Upon completion of the Hazard, Exposure, and User-defined criteria modules, the user can evaluate the pilot tool results. Calculations based on the user's inputs in each of the three modules are summarized as raw scores and uncertainty scores. The user assigns weights (perceived importance) to the top-level criteria from each module to derive the overall hazard score, exposure score, and user-defined criteria score.

The hazard score and exposure score have a multiplicative relationship and combine (as a weighted product) to generate the risk score (Fig. 1). The user may assign different weights to the hazard score and exposure score, depending on whether they perceive hazard or exposure to be a greater determinant of risk. Once calculated, the Risk Score is combined with the user-defined criteria score, using a weighted sum calculation to generate the overall prioritization score (Fig. 1). Again, the user may choose the weight of the risk score and user-defined criteria score based on whether they view risk or user-defined criteria as a more important contributor to priority for future research.

The overall uncertainty score follows the same mathematical process as the derivation of the overall prioritization score. Uncertainty is specified for each input and then propagates to an uncertainty score for each module using the same weighted sum or weighted product calculations that derive the hazard score, exposure score, and user-defined criteria score. The only variation exists in the Hazard module, where each of the five control banding tools first receive an uncertainty score based on the uncertainty entered for each input and the weight that each input contributes to the score generated by that control banding tool. For example, in CBNanoTool 2.0, solubility can contribute up to 10% of the hazard score whereas carcinogenicity can only contribute up to 6%, so the uncertainty inputs for those parameters have 0.10 and 0.06 weight applied, respectively, in the weighted sum calculation.

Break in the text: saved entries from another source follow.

(** ** Notions used by the statements *)

(** *** Bounds *)

(** [clamp(x, lo, hi)] *)
Definition clamp (x lo hi : Z) : Z := Z.max lo (Z.min hi x).

(** What one bounded field becomes under a delta entry. *)
Definition bump (v : Z) (d : option Z) : Z :=
  match d with
  | Some x => Z.max 0 (Z.min 100 (v + x))
  | None => v
  end.

Definition in_range (v : Z) : Prop := 0 <= v <= 100.

(** The invariant of a stat vector in the data model: bounded axes within
    0..100, chaos and the two counters not negative. *)
Record valid_stats (s : Stats) : Prop := mk_valid_stats {
  valid_approval : in_range (approval s);
  valid_stability : in_range (stability s);
  valid_economy : in_range (economy s);
  valid_justice : in_range (justice s);
  valid_power : in_range (power s);
  valid_chaos : 0 <= chaos s;
  valid_laws : 0 <= laws s;
  valid_crises : 0 <= crises s
}.

(** The part of the invariant that the clamps of [applyDeltas] maintain. *)
Definition within_bounds (s : Stats) : Prop :=
  (forall key, in_range (stat_get s key)) /\ 0 <= chaos s.


(** How table [Stats] changes: a session starts from the defaults, or a row
    that is there is replaced by [applyDeltas] of it. *)
Inductive evolves (tbl : list Stats) : list Stats -> Prop :=
  | evolves_refl : evolves tbl tbl
  | evolves_start (tbl' : list Stats) (id : string) :
      evolves tbl tbl' -> evolves tbl (upsert_row (DEFAULT_STATS id) tbl')
  | evolves_apply (tbl' : list Stats) (row : Stats) (d : Deltas) :
      evolves tbl tbl' -> In row tbl' ->
      evolves tbl (upsert_row (applyDeltas row d) tbl').

(** *** Rebellion *)

(** The first trigger of [checkRebellionChance]. *)
Definition unrest (s : Stats) : Prop := 65 < chaos s \/ stability s < 20.

(** The intensity of the first trigger in the words of the specification:
    [clamp(round((chaos + (50 - stability)) / 2), 0, 100)]. *)
Definition spec_unrest_intensity (s : Stats) : Z :=
  clamp (Math_round (inject_Z (chaos s + (50 - stability s)) / 2)%Q) 0 100.

(** The intensity of the first trigger as the source computes it. *)
Definition unrest_intensity (s : Stats) : Z :=
  Z.min 100 (Math_round (inject_Z (chaos s + (50 - stability s)) / 2)%Q).

(** *** The store of objects *)

(** [h] is [h0] with one more object, [x], at [s]. *)
Definition extends (h0 : Heap) (s : positive) (x : Stats) (h : Heap) : Prop :=
  h !! s = Some (OStats x) /\ forall l, l <> s -> h !! l = h0 !! l.

(** A store with a stat vector at 1 and a delta at 2. *)
Definition sample_heap : Heap :=
  <[1%positive := OStats (DEFAULT_STATS "s")]>
    (<[2%positive := ODeltas (deltas_of (Some 70) None None None None None)]> ∅).

(** *** The world *)

(** The action [m] leaves the part [field] of the world as it is. *)
Definition keeps {A B : Type} (field : World -> B) (m : M A) : Prop :=
  forall w, field (snd (m w)) = field w.

(** [w'] differs from [w] by rows appended to the achievements, and possibly
    by its timeline, counter and clock. *)
Definition appends (w : World) (new : list AchievementRow) (w' : World) : Prop :=
  Achievement_tbl w' = Achievement_tbl w ++ new
  /\ Stats_tbl w' = Stats_tbl w
  /\ Session_tbl w' = Session_tbl w
  /\ MultiplayerMatch_tbl w' = MultiplayerMatch_tbl w
  /\ law_table w' = law_table w.

(** The entries of [LAW_DELTAS] as they stand differ from those of the
    literal by an added [laws: 1] at most. *)
Definition law_table_settled (w : World) : Prop :=
  forall key,
    (fun d => set_d_laws d 1) <$> (law_table w !! key)
    = (fun d => set_d_laws d 1) <$> (LAW_DELTAS !! key).

(** The outcome [r] of a handler is a normal answer that carries the vector
    [new], with the rebellion check of [new], and [new] is the row stored
    for session [sid]. *)
Definition completes (r : Response * World) (sid : string) (new : Stats) : Prop :=
  (exists achievements go,
     fst r = Acted new achievements (checkRebellionChance new) go)
  /\ select_stats sid (Stats_tbl (snd r)) = Some new.

(** *** Achievements *)

(** The rules that fire for a set of unlocked keys and a vector. *)
Definition newly_unlocked (rules : list Rule) (unlocked : list string)
    (stats : Stats) : list Rule :=
  List.filter
    (fun rule => negb (includes unlocked (rule_key rule)) && rule_condition rule stats)
    rules.

(** The session-and-key pair of an achievement row. *)
Definition ach_pair (a : AchievementRow) : string * string :=
  (ach_sessionId a, ach_key a).

(** At most one achievement per pair of session and key. *)
Definition unique_per_session_key (tbl : list AchievementRow) : Prop :=
  List.NoDup (List.map ach_pair tbl).

(** *** Runs of requests *)

(** The world after one [POST /session/start] with an empty body; its
    session is [uuid-0]. *)
Definition one_session : World :=
  serve [SessionStart None None None None] empty_world.

(** [POST /cosmic/act] with [actKey: distort], served twice after the start
    of a session. *)
Definition distort_twice : list Request :=
  [ SessionStart None None None None;
    CosmicAct (Some "uuid-0"%string) (Some "distort"%string) None;
    CosmicAct (Some "uuid-0"%string) (Some "distort"%string) None ].

(** [POST /achievement/unlock] with [key: hero], served twice after the start
    of a session. *)
Definition unlock_twice : list Request :=
  [ SessionStart None None None None;
    AchievementUnlock (Some "uuid-0"%string) (Some "hero"%string) None;
    AchievementUnlock (Some "uuid-0"%string) (Some "hero"%string) None ].


(** *** Keys and the prototype chain *)

(** The property names that every object inherits from [Object.prototype]:
    [TABLE[key]] is not [undefined] under such a name although no table has
    it as a key of its own. *)
Definition Object_prototype_names : list string :=
  [ "constructor"; "__defineGetter__"; "__defineSetter__"; "hasOwnProperty";
    "__lookupGetter__"; "__lookupSetter__"; "isPrototypeOf";
    "propertyIsEnumerable"; "toString"; "valueOf"; "__proto__";
    "toLocaleString" ]%string.

Definition inherited (key : string) : bool :=
  existsb (String.eqb key) Object_prototype_names.

(** What [TABLE[key]] finds: an entry of the table, a value inherited from
    [Object.prototype] (a function, or the prototype itself), or nothing. *)
Inductive Property :=
  | Own (d : Deltas)
  | Inherited
  | Undefined.

(** [TABLE[key]] as JavaScript reads it, along the prototype chain. *)
Definition property_read (table : gmap string Deltas) (key : string) : Property :=
  match table !! key with
  | Some d => Own d
  | None => if inherited key then Inherited else Undefined
  end.



(** Table [Session] has a row for [sid]: the row that the FOREIGN KEY of the
    tables [Achievement] and [TimelineEvent] refers to. *)
Definition has_session (sid : string) (w : World) : bool :=
  existsb (fun r => String.eqb (session_id r) sid) (Session_tbl w).

(** *** Payloads *)






(** *** Induction over a JSON value with its items and members *)

Section JsonInduction.

Variable P : Json -> Prop.
Hypothesis Hnull : P JNull.
Hypothesis Hbool : forall b, P (JBool b).
Hypothesis Hnumber : forall n, P (JNumber n).
Hypothesis Hstring : forall s, P (JString s).
Hypothesis Harray : forall items, Forall P items -> P (JArray items).
Hypothesis Hobject :
  forall members, Forall (fun m => P (snd m)) members -> P (JObject members).

Fixpoint Json_induction (p : Json) : P p :=
  match p with
  | JNull => Hnull
  | JBool b => Hbool b
  | JNumber n => Hnumber n
  | JString s => Hstring s
  | JArray items =>
      Harray items
        ((fix all (l : list Json) : Forall P l :=
            match l with
            | [] => List.Forall_nil P
            | x :: rest =>
                @List.Forall_cons _ P x rest (Json_induction x) (all rest)
            end) items)
  | JObject members =>
      Hobject members
        ((fix all (l : list (string * Json)) : Forall (fun m => P (snd m)) l :=
            match l with
            | [] => List.Forall_nil _
            | m :: rest =>
                @List.Forall_cons _ (fun m => P (snd m)) m rest
                  (Json_induction (snd m)) (all rest)
            end) members)
  end.

End JsonInduction.

(** *** Changes of the world along an action *)

(** Whatever the world, the action [m] takes it to a world that is related
    to it by [R]. *)
Definition steps {A : Type} (R : relation World) (m : M A) : Prop :=
  forall w, R w (snd (m w)).

(** The tables [Achievement] and [TimelineEvent] of [w'] are those of [w]
    with rows added at their ends. *)
Definition grows (w w' : World) : Prop :=
  Achievement_tbl w `prefix_of` Achievement_tbl w'
  /\ TimelineEvent_tbl w `prefix_of` TimelineEvent_tbl w'.

(** The rows of the tables that belong to one session: its vector, its
    achievements, its timeline and its row of table [Session]. *)
Definition session_view (sid : string) (w : World)
    : option Stats * list AchievementRow * list TimelineRow * option SessionRow :=
  (select_stats sid (Stats_tbl w),
   List.filter (fun a => String.eqb (ach_sessionId a) sid) (Achievement_tbl w),
   List.filter (fun e => String.eqb (ev_sessionId e) sid) (TimelineEvent_tbl w),
   List.find (fun r => String.eqb (session_id r) sid) (Session_tbl w)).

(** Every session but [sid] has in [w'] the rows that it has in [w]. *)
Definition confined_to (sid : string) (w w' : World) : Prop :=
  forall other, other <> sid -> session_view other w' = session_view other w.

(** The session that a request is addressed to, for the routes that name
    one in their body. *)
Definition session_of (r : Request) : option string :=
  match r with
  | LawsEnforce sessionId _ _ | CrisesResolve sessionId _ _ _
  | DiplomacyAction sessionId _ _ _ | RebellionAct sessionId _ _
  | CosmicAct sessionId _ _ | AchievementUnlock sessionId _ _ =>
      Some (default EmptyString sessionId)
  | SessionStart _ _ _ _ | MultiplayerStart _ _ _ | MultiplayerUpdate _ _ _ _ =>
      None
  end.

(** Table [Session] is the same in [w'] as in [w]. *)
Definition same_sessions (w w' : World) : Prop := Session_tbl w' = Session_tbl w.

(** Uniqueness of the achievements per session and key carries over from
    [w] to [w']. *)
Definition stays_unique (w w' : World) : Prop :=
  unique_per_session_key (Achievement_tbl w) ->
  unique_per_session_key (Achievement_tbl w').

(** The requests that insert an achievement without looking at the table:
    the manual unlock and the cosmic act [distort]. *)
Definition unlocks_unchecked (r : Request) : bool :=
  match r with
  | AchievementUnlock _ _ _ => true
  | CosmicAct _ actKey _ => String.eqb (default EmptyString actKey) "distort"
  | _ => false
  end.

(** The threshold that the game-over check of a handler works with:
    [get(sessionId)?.chaosThreshold || 100]. *)
Definition threshold_in_force (sid : string) (w : World) : Z :=
  fst (select_chaosThreshold sid w).

(** The game-over verdict of an answer, if it carries one. *)
Definition verdict (r : Response) : option GameOver :=
  match r with
  | Acted _ _ _ go => go
  | _ => None
  end.

(** The world after two session starts with empty bodies; the sessions are
    [uuid-0] and [uuid-2]. *)
Definition two_sessions : World :=
  serve [SessionStart None None None None; SessionStart None None None None]
    empty_world.

(** The world after a session start with [chaosThreshold: 0]. *)
Definition zero_threshold_session : World :=
  serve [SessionStart None None None (Some 0)] empty_world.


(** A session start followed by nine cosmic acts probe for its session: the
    eighth takes chaos to 80, where the rule chaos_master fires, and the
    ninth is evaluated with chaos at 90 and the key already held. *)
Definition nine_probes : list Request :=
  SessionStart None None None None
  :: List.repeat (CosmicAct (Some "uuid-0"%string) (Some "probe"%string) None) 9.

(** The world after a session start and one manual unlock of hero. *)
Definition hero_unlocked : World :=
  serve [ SessionStart None None None None;
          AchievementUnlock (Some "uuid-0"%string) (Some "hero"%string) None ]
    empty_world.

(** The world after two session starts and the start of a match between
    the two sessions; the match is [uuid-4]. *)
Definition match_started : World :=
  serve [ SessionStart None None None None;
          SessionStart None None None None;
          MultiplayerStart (Some "uuid-0"%string) (Some "uuid-2"%string) None ]
    empty_world.

(** * Properties *)

(** ** Arithmetic of the primitives *)

Lemma Math_round_half (n : Z) : Math_round (inject_Z n / 2)%Q = (n + 1) / 2.
Proof.
  unfold Math_round, Qfloor, Qdiv, Qmult, Qinv, Qplus, inject_Z; simpl.
  change (Z.pos (1 * 2)) with 2; change (Z.pos (1 * 2 * 2)) with (2 * 2).
  replace (n * 1 * 2 + 1 * 2) with ((n + 1) * 2) by ring.
  rewrite Z.div_mul_cancel_r; lia.
Qed.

3. Hypothetical case study

To demonstrate the pilot tool's ability to prioritize a subset of nano-enabled consumer products, a small case study was performed independently by the U.S. Army Engineer Research and Development Center (ERDC) for seven hypothetical consumer products. Table 1 shows the distinctions made among the seven nano-enabled products (NPs), and Fig. 5 shows the differences in final prioritization score among the four applied weighting schemes. It should be noted that in this hypothetical case, the level of uncertainty for each input was the same across all seven hypothetical NPs, so the final uncertainty scores for each NP did not vary and are not depicted here. Although the uncertainty score is not incorporated into the overall prioritization score for an NP, this feature is useful as a tie-breaker between NPs with similar prioritization scores.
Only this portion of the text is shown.